Saved entries:
Lemma additional_self key sub path k1 k2 k3 k4 :
  compare_additional r key sub path k1 k2 k3 k4 v v vis = Some [].
Proof.
  unfold compare_additional. destruct (json_get v key) as [w|] eqn:E; [|done]. apply json_get_below in E.
  destruct w as [|[]| | | |]; simpl; try done; by apply Hr.
Qed.

Lemma items_self path : compare_items r path v v vis = Some [].
Proof.
  unfold compare_items. pose proof (everywhere_here _ _ Hv) as Hh. unfold regular_here in Hh.
  apply andb_prop in Hh as [_ Hi]. destruct (json_get v "items") as [w|] eqn:E; [|done].
  apply json_get_below in E. destruct w as [| | | |l|l]; simpl in *; try done; [|by apply Hr].
  rewrite collect_nil; [by rewrite Nat.ltb_irrefl|].
  intros [i [x y]] Hin. apply elem_of_lookup_imap in Hin as (j & [x' y'] & [= -> <- <-] & Hz).
  rewrite lookup_zip_with in Hz. destruct (l !! j) as [z|] eqn:Ez; simpl in Hz; [|done].
  injection Hz as <- <-. simpl. apply Hr. eapply below_trans; [|done].
  by eapply below_array, list_elem_of_lookup_2.
Qed.

Lemma dependencies_self path : compare_dependencies r path v v vis = Some [].
Proof.
  unfold compare_dependencies.
  destruct (json_get v "dependencies" ≫= as_object) as [l|] eqn:E; [|done]. simpl.
  assert (Hget : ∀ p, p ∈ l → assoc_get p.1 l = Some p.2).
  { intros [k x] Hp. apply assoc_get_nodup; [|done]. by eapply object_keys. }
  rewrite collect_nil.
  - simpl. rewrite flat_map_nil; [done|]. intros p Hp. by rewrite (Hget p Hp).
  - intros p Hp. unfold compare_dependency. rewrite (Hget p Hp).
    pose proof (get_object_below _ _ _ _ E Hp) as Hb.
    destruct (as_array p.2) as [a|].
    + rewrite (bool_decide_eq_true_2 (strings_of a = strings_of a)) by done. by rewrite !andb_false_r.
    + simpl. destruct (is_object p.2); simpl; [by apply Hr|].
      rewrite json_eqb_refl; [done|]. by apply (everywhere_sub _ v); [apply Hb|].
Qed.

Lemma conditionals_self path : compare_conditionals r path v v vis = Some [].
Proof.
  apply collect_nil. intros kw _. unfold compare_conditional.
  destruct (json_get v kw); [|done]. by rewrite String.eqb_refl.
Qed.
(* ===== verification/JsonSpec.v ===== *)
(** * What the JSON Schema check decides

    The claims about [check]: it ends, a schema is compatible with itself, an
    accepted reader relaxes every keyword the diff looks at, to any depth of
    schemas without [$ref]; and the documents on which it does not end. *)

From stdpp Require Import base gmap strings list pretty sorting.
From Stdlib Require Import Ascii ZArith Lia SpecFloat.
From S2P Require Import Prelude Text Float Json Types Record Matching JsonDiff JsonFacts.

(** ** What a keyword admits *)

(** An [f64] without fraction. *)
Definition is_integral (f : spec_float) : bool :=
  match f with
  | S754_zero _ => true
  | S754_finite _ m e => (0 <=? e)%Z || (Z.pos m mod 2 ^ (- e) =? 0)%Z
  | _ => false
  end.

(** The instances of a JSON Schema type. *)
Definition instance_of (ty : string) (v : json) : bool :=
  match v with
  | JNull => String.eqb ty "null"
  | JBool _ => String.eqb ty "boolean"
  | JString _ => String.eqb ty "string"
  | JArray _ => String.eqb ty "array"
  | JObject _ => String.eqb ty "object"
  | JNumber n =>
      String.eqb ty "number" ||
      (String.eqb ty "integer" && match n with Float f => is_integral f | _ => true end)
  end.

(** The instances that [type], a name or a list of names, lets through. *)
Definition type_admits (schema v : json) : Prop :=
  match json_get schema "type" with
  | Some (JString ty) => instance_of ty v = true
  | Some (JArray l) => (∃ ty, JString ty ∈ l ∧ instance_of ty v = true) ∨ ∀ ty, JString ty ∉ l
  | _ => True
  end.

(** The instances that [enum], or else [const], lets through. *)
Definition enum_admits `{SerdeJson} (schema v : json) : Prop :=
  match json_get schema "enum" with
  | Some (JArray l) => ∃ w, w ∈ l ∧ canonicalize w = canonicalize v
  | _ =>
      match json_get schema "const" with
      | Some w => canonicalize w = canonicalize v
      | None => True
      end
  end.

(** A limit the update drops, or keeps within [f64::EPSILON], or moves outwards. *)
Definition upper_relaxed (o u : option spec_float) : Prop :=
  match o, u with
  | _, None => True
  | None, Some _ => False
  | Some o, Some u => f64_differ o u = false ∨ SFltb u o = false
  end.
Definition lower_relaxed (o u : option spec_float) : Prop :=
  match o, u with
  | _, None => True
  | None, Some _ => False
  | Some o, Some u => f64_differ o u = false ∨ SFltb u o = true
  end.

Definition upper_keywords : list string :=
  ["maximum"; "exclusiveMaximum"; "maxLength"; "maxItems"; "maxProperties"].
Definition lower_keywords : list string :=
  ["minimum"; "exclusiveMinimum"; "minLength"; "minItems"; "minProperties"].

(** A quotient that is whole, to a relative [f64::EPSILON]. *)
Definition nearly_whole (q : spec_float) : Prop :=
  SFleb (SFabs (f64_sub q (f64_round q))) (f64_mul EPSILON (f64_max (SFabs q) (f64_of_Z 1))) = true.
Lemma field_reads_intro lo ok lu uk :
  reads ok uk → packable ok = packable uk →
  (repeated lo = true → repeated lu = true ∨ packable ok = false) → field_reads lo ok lu uk.
Proof.
  intros Hr Hp Hl packed vs Hvs Hlen. destruct (encoded_values ok uk vs Hr Hvs) as (ps & Hps & Hd).
  unfold encode_field. rewrite Hps. cbn [mbind option_bind]. eexists. split; [done|].
  unfold decode_field.
  destruct (repeated lo) eqn:Elo; cbn [andb]; [|by rewrite flat_map_one, Hd].
  destruct (packed && packable ok) eqn:Epk; [|by rewrite flat_map_one, Hd].
  apply andb_true_iff in Epk as [_ Epk]. destruct (Hl eq_refl) as [Elu|?]; [|congruence].
  cbn [flat_map]. rewrite Elu, <-Hp, Epk. cbn [andb]. by rewrite app_nil_r.
Qed.

Lemma signed_mod w m z :
  0 < w <= m → - 2 ^ (w - 1) <= z < 2 ^ (w - 1) → signed w (z mod 2 ^ m) = z.
Proof.
  intros Hw Hz. unfold signed.
  assert (2 ^ w = 2 * 2 ^ (w - 1)) as E2.
  { replace w with (Z.succ (w - 1)) at 1 by lia. rewrite Z.pow_succ_r; lia. }
  assert (2 ^ m = 2 ^ (m - w) * 2 ^ w) as Em by (rewrite <- Z.pow_add_r by lia; f_equal; lia).
  assert (0 < 2 ^ (w - 1)) by (apply Z.pow_pos_nonneg; lia).
  assert (0 < 2 ^ (m - w)) by (apply Z.pow_pos_nonneg; lia).
  assert ((z mod 2 ^ m + 2 ^ (w - 1)) mod 2 ^ w = (z + 2 ^ (w - 1)) mod 2 ^ w) as ->.
  { rewrite <- (Z.add_mod_idemp_l z), (Znumtheory.Zmod_div_mod (2 ^ w) (2 ^ m) z) by
      (lia || (exists (2 ^ (m - w)); lia)).
    by rewrite Z.add_mod_idemp_l by lia. }
  rewrite Z.mod_small; lia.
Qed.

Lemma mod_mod_le z w m : 0 <= w <= m → 0 <= z < 2 ^ w → (z mod 2 ^ m) mod 2 ^ w = z.
Proof.
  intros Hw Hz. assert (2 ^ w <= 2 ^ m) by (apply Z.pow_le_mono_r; lia).
  rewrite (Z.mod_small z (2 ^ m)) by lia. apply Z.mod_small. lia.
Qed.

Lemma proto_unzigzag_zigzag z : unzigzag (zigzag z) = z.
Proof.
  unfold unzigzag, zigzag. destruct (z <? 0) eqn:E.
  - replace (- 2 * z - 1) with (1 + 2 * (- z - 1)) by lia. rewrite Z.even_add_mul_2. simpl.
    replace (1 + 2 * (- z - 1) + 1) with (- z * 2) by lia. rewrite Z.div_mul; lia.
  - rewrite Z.even_mul. simpl. replace (2 * z) with (z * 2) by lia. apply Z.div_mul. lia.
Qed.

Lemma zigzag_bound w z : 0 < w → - 2 ^ (w - 1) <= z < 2 ^ (w - 1) → 0 <= zigzag z < 2 ^ w.
Proof.
  intros Hw Hz. assert (2 ^ w = 2 * 2 ^ (w - 1)).
  { replace w with (Z.succ (w - 1)) at 1 by lia. rewrite Z.pow_succ_r; lia. }
  unfold zigzag. destruct (z <? 0) eqn:E; lia.
Qed.

(** Decoding undoes encoding, for the integers both kinds hold. *)
Local Ltac decode_int :=
  repeat match goal with H : (_ && _) = true |- _ => apply andb_true_iff in H as [? ?] end;
  rewrite ?Z.leb_le, ?Z.ltb_lt in *; cbn [mbind option_bind decode]; do 2 f_equal;
  first
    [ apply (signed_mod 32); lia
    | apply (signed_mod 64); lia
    | apply mod_mod_le; lia
    | apply Z.mod_small; lia
    | rewrite (Z.mod_small (zigzag _)) by (apply (zigzag_bound 32); lia); apply proto_unzigzag_zigzag
    | apply proto_unzigzag_zigzag
    | match goal with |- (if ?z mod _ =? 0 then _ else _) = _ => assert (z = 0 ∨ z = 1) as [-> | ->] by lia; reflexivity end ].

(** Kinds of one group read each other's values. *)
Lemma group_reads ok uk g : kind_group ok = Some g → kind_group uk = Some g → reads ok uk.
Proof.
  intros Ho Hu v Hov Huv.
  destruct ok as [[]| |]; simplify_eq/=; destruct uk as [[]| |]; simplify_eq/=;
    destruct v as [z|b|b|bs]; cbn in Hov, Huv; try done; decode_int.
Qed.

Lemma same_kind_reads k : reads k k.
Proof.
  destruct (kind_group k) as [g|] eqn:E; [by eapply group_reads|].
  intros v Hv _. destruct k as [[]| |]; simplify_eq/=; destruct v; cbn in Hv; done.
Qed.

(** ** Membership in the comparisons *)

Definition accepted (l : list Difference) : Prop :=
  ∀ x, x ∈ l → is_backward_compatible (df_kind x) = true.

Lemma proto_accepted_app l l' : accepted (l ++ l') ↔ accepted l ∧ accepted l'.
Proof. unfold accepted. setoid_rewrite elem_of_app. naive_solver. Qed.

Lemma proto_accepted_d k path : accepted (d k path) ↔ is_backward_compatible k = true.
Proof.
  unfold accepted, d. setoid_rewrite list_elem_of_singleton. split.
  - intros Ha. by specialize (Ha _ eq_refl).
  - by intros Hk x ->.
Qed.

Lemma proto_accepted_flat_map {A} (f : A → list Difference) l :
  accepted (flat_map f l) ↔ ∀ x, x ∈ l → accepted (f x).
Proof. unfold accepted. setoid_rewrite elem_of_flat_map. naive_solver. Qed.

Lemma elem_of_number_iter {A} (m : gmap Z A) n x : (n, x) ∈ number_iter m ↔ m !! n = Some x.
Proof. unfold number_iter. by rewrite elem_of_sort_by, elem_of_map_to_list. Qed.

Lemma sorted_strings_diff_self X : sorted_strings (X ∖ X) = [].
Proof. unfold sorted_strings. by rewrite difference_diag_L, elements_empty. Qed.

Lemma sorted_numbers_diff_self X : sorted_numbers (X ∖ X) = [].
Proof. unfold sorted_numbers. by rewrite difference_diag_L, elements_empty. Qed.

(** Messages by name: the last of each name. *)
Definition by_name (l : list DescriptorProto) : gmap string DescriptorProto :=
  map_of ((λ m, (m_name m, m)) <$> l).

Lemma map_of_fmap {A B} (name : A → string) (g : A → B) l :
  map_of ((λ x, (name x, g x)) <$> l) = g <$> map_of ((λ x, (name x, x)) <$> l).
Proof.
  unfold map_of. rewrite <- list_to_map_fmap, fmap_reverse, <- list_fmap_compose. done.
Qed.

Lemma map_of_elem {K A} `{Countable K} (l : list (K * A)) k x : map_of l !! k = Some x → (k, x) ∈ l.
Proof. unfold map_of. intros Hx%elem_of_list_to_map_2. by apply elem_of_reverse. Qed.

Lemma filter_pair {A B} (f : A → bool) (g : A → B) l :
  List.filter (λ m : A * B, f m.1) (map (λ m, (m, g m)) l) = (λ m, (m, g m)) <$> List.filter f l.
Proof. induction l as [|x l IH]; simpl; [done|]. destruct (f x); simpl; by rewrite IH. Qed.

Lemma accepted_messages cmp prefix orig upd :
  accepted (compare_messages prefix ((λ m, (m, cmp m)) <$> orig) upd) →
  ∀ name mo, by_name orig !! name = Some mo →
  ∃ mu, by_name upd !! name = Some mu ∧ accepted (cmp mo (join prefix name) mu).
Proof.
  unfold compare_messages. rewrite proto_accepted_app, proto_accepted_flat_map. intros [Ha _] name mo Hmo.
  rewrite <- list_fmap_compose in Ha.
  specialize (Ha (name, cmp mo)). cbn [fst snd] in Ha. rewrite elem_of_btree_iter in Ha.
  unfold compose in Ha. cbn [fst snd] in Ha. rewrite (map_of_fmap m_name cmp) in Ha.
  fold (by_name orig) (by_name upd) in Ha.
  rewrite lookup_fmap, Hmo in Ha. specialize (Ha eq_refl).
  destruct (by_name upd !! name) as [mu|] eqn:Hmu; [by exists mu|]. by apply proto_accepted_d in Ha.
Qed.

Lemma messages_self cmp prefix l :
  (∀ m path, m ∈ l → cmp m path m = []) →
  compare_messages prefix ((λ m, (m, cmp m)) <$> l) l = [].
Proof.
  intros Hl. unfold compare_messages. rewrite <- list_fmap_compose. unfold compose. cbn [fst snd].
  rewrite (map_of_fmap m_name cmp). fold (by_name l). apply both_nil; apply flat_map_nil.
  - intros [name c] Hc%elem_of_btree_iter. rewrite lookup_fmap in Hc. cbn [fst snd].
    destruct (by_name l !! name) as [m|] eqn:E; simplify_eq/=. apply Hl.
    apply map_of_elem in E. apply list_elem_of_fmap in E as (? & ? & ?). by simplify_eq.
  - intros [name m] Hm%elem_of_btree_iter. cbn [fst snd]. unfold has. by rewrite lookup_fmap, Hm.
Qed.

(** ** A file compared with itself *)

Lemma field_types_self path k tn : compare_field_types path k k tn tn = [].
Proof. unfold compare_field_types. rewrite !bool_decide_true by done. by destruct k. Qed.
(* ===== verification/KafkaSpec.v ===== *)
(** * The facade refines its specification (kafkastore/mod.rs)

    The specification of each write is a pure function of the registry state:
    the error it must give, or the answer and the next state. The theorems say
    that the facade, against a fenced log, implements it: a success answers
    what the specification answers and leaves the node's own live state at the
    specified next state; a refusal is the specified refusal and leaves the
    state alone; any other failure is transient (timeout, broker, election)
    and leaves the log before or after the write, never in between for a
    single-record write. *)

From stdpp Require Import base gmap strings list pretty.
From Stdlib Require Import ZArith Lia.
From S2P Require Import Prelude Text Json Types Store Closure StoreFacts StoreSpec StoreQueries.
From S2P Require Import Record RecordFacts Compat Reader ReaderFacts KafkaStore KafkaFacts.

#[local] Existing Instance M_ret.
#[local] Existing Instance M_bind.

Abbreviation spec A := (StoreState → result SrError (A * StoreState)).

(** ** The specifications *)

Section specs.
Context `{SchemaFormat}.

Definition spec_writable (subject : string) (s : StoreState) : result SrError unit :=
  if String.eqb (effective_mode s subject) "READONLY" then Err (OperationNotPermitted subject)
  else Ok tt.

Definition spec_not_referenced (subject : string) (v : Z) (s : StoreState) : result SrError unit :=
  match referenced_by s subject v false with
  | [] => Ok tt
  | _ => Err (ReferencedByOthers (version_label subject v))
  end.

Fixpoint spec_none_referenced (subject : string) (vs : list Z) (s : StoreState)
    : result SrError unit :=
  match vs with
  | [] => Ok tt
  | v :: vs => _ ← spec_not_referenced subject v s; spec_none_referenced subject vs s
  end.

Definition spec_import (req : RegisterSchema) (schema : string)
    (resolved : list ResolvedReference) : spec Registered := λ s,
  match rq_import_id req, rq_import_version req with
  | Some id, Some v =>
      _ ← format_parse (rq_ty req) schema resolved;
      conflicts ← schema_id_conflicts s id (rq_ty req) schema (rq_references req)
                    (rq_message_type req);
      if (conflicts : bool) then Err (SchemaIdConflict id)
      else Ok (mkRegistered id v,
               apply_schema (schema_value (rq_subject req) v id (rq_ty req) schema
                 (rq_references req) (rq_message_type req) false ∅) s)
  | _, _ => Err (InvalidSchema "IMPORT mode requires explicit id and version")
  end.

Definition spec_assign (req : RegisterSchema) (schema : string)
    (resolved : list ResolvedReference) : spec Registered := λ s,
  match find_under_subject s (rq_subject req) (rq_ty req) schema (rq_references req)
          (rq_message_type req) false with
  | Some existing => Ok (existing, s)
  | None =>
      _ ← check_registration s (rq_subject req) (rq_ty req) schema resolved;
      '(reg, _) ← Store.register (rq_subject req) (rq_ty req) schema (rq_references req)
                    (rq_message_type req) s;
      Ok (reg, apply_schema (schema_value (rq_subject req) (reg_version reg) (reg_id reg)
                 (rq_ty req) schema (rq_references req) (rq_message_type req) false ∅) s)
  end.

Definition spec_register (req : RegisterSchema) : spec Registered := λ s,
  let mode := effective_mode s (rq_subject req) in
  if String.eqb mode "READONLY" then Err (OperationNotPermitted (rq_subject req))
  else
    resolved ← resolve_closure s (rq_references req);
    schema ← normalized_storage_form (rq_ty req) (rq_schema req) resolved;
    if String.eqb mode "IMPORT" then spec_import req schema resolved s
    else spec_assign req schema resolved s.

Definition spec_set_compat (subject : option string) (level : string) : spec unit := λ s,
  let mode := match subject with Some sj => effective_mode s sj | None => global_mode s end in
  if String.eqb mode "READONLY" then Err (OperationNotPermitted (default "global" subject))
  else Ok (tt, match subject with
               | Some sj => set_subject_compat sj level s
               | None => set_global_compat level s
               end).

Definition spec_delete_subject_compat (subject : string) : spec (option string) := λ s,
  match subject_compat s subject with
  | None => Ok (None, s)
  | Some level => Ok (Some level, clear_subject_compat subject s)
  end.

Definition spec_set_global_mode (mode : string) : spec unit := λ s,
  if negb (existsb (String.eqb mode) valid_modes) then Err (InvalidMode mode)
  else if String.eqb mode "IMPORT" && negb (bool_decide (list_subjects s true = []))
  then Err (OperationNotPermitted "registry not empty")
  else Ok (tt, Store.set_global_mode mode s).

Definition spec_set_subject_mode (subject mode : string) : spec unit := λ s,
  if negb (existsb (String.eqb mode) valid_modes) then Err (InvalidMode mode)
  else if String.eqb mode "IMPORT" && bool_decide (is_Some (versions s subject true))
  then Err (OperationNotPermitted subject)
  else Ok (tt, Store.set_subject_mode subject mode s).

Definition spec_clear_subject_mode (subject : string) : spec unit := λ s,
  Ok (tt, Store.clear_subject_mode subject s).

Definition spec_soft_delete_version (subject : string) (v : Z) : spec Z := λ s,
  _ ← spec_writable subject s;
  _ ← ok_or (versions s subject true) (SubjectNotFound subject);
  found ← ok_or (version s subject (Some v) true) VersionNotFound;
  _ ← spec_not_referenced subject v s;
  Ok (vs_version found,
      apply_schema (schema_value subject (vs_version found) (vs_id found) (vs_ty found)
        (vs_schema found) (vs_references found) (vs_message_type found) true (vs_extra found)) s).

(** The high-water mark the delete paths persist first. *)
Definition keep_high_water (subject : string) (s : StoreState) : StoreState :=
  observe_next_version subject (next_version s subject) s.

* Problem requirements:
From the records above, print only the lines between the one holding "destruct (by_name l" and the one holding "Definition spec_writable (subject", inclusive, exactly as they stand.

* Exercise solution:
    destruct (by_name l !! name) as [m|] eqn:E; simplify_eq/=. apply Hl.
    apply map_of_elem in E. apply list_elem_of_fmap in E as (? & ? & ?). by simplify_eq.
  - intros [name m] Hm%elem_of_btree_iter. cbn [fst snd]. unfold has. by rewrite lookup_fmap, Hm.
Qed.

(** ** A file compared with itself *)

Lemma field_types_self path k tn : compare_field_types path k k tn tn = [].
Proof. unfold compare_field_types. rewrite !bool_decide_true by done. by destruct k. Qed.
(* ===== verification/KafkaSpec.v ===== *)
(** * The facade refines its specification (kafkastore/mod.rs)

    The specification of each write is a pure function of the registry state:
    the error it must give, or the answer and the next state. The theorems say
    that the facade, against a fenced log, implements it: a success answers
    what the specification answers and leaves the node's own live state at the
    specified next state; a refusal is the specified refusal and leaves the
    state alone; any other failure is transient (timeout, broker, election)
    and leaves the log before or after the write, never in between for a
    single-record write. *)

From stdpp Require Import base gmap strings list pretty.
From Stdlib Require Import ZArith Lia.
From S2P Require Import Prelude Text Json Types Store Closure StoreFacts StoreSpec StoreQueries.
From S2P Require Import Record RecordFacts Compat Reader ReaderFacts KafkaStore KafkaFacts.

#[local] Existing Instance M_ret.
#[local] Existing Instance M_bind.

Abbreviation spec A := (StoreState → result SrError (A * StoreState)).

(** ** The specifications *)

Section specs.
Context `{SchemaFormat}.

Definition spec_writable (subject : string) (s : StoreState) : result SrError unit :=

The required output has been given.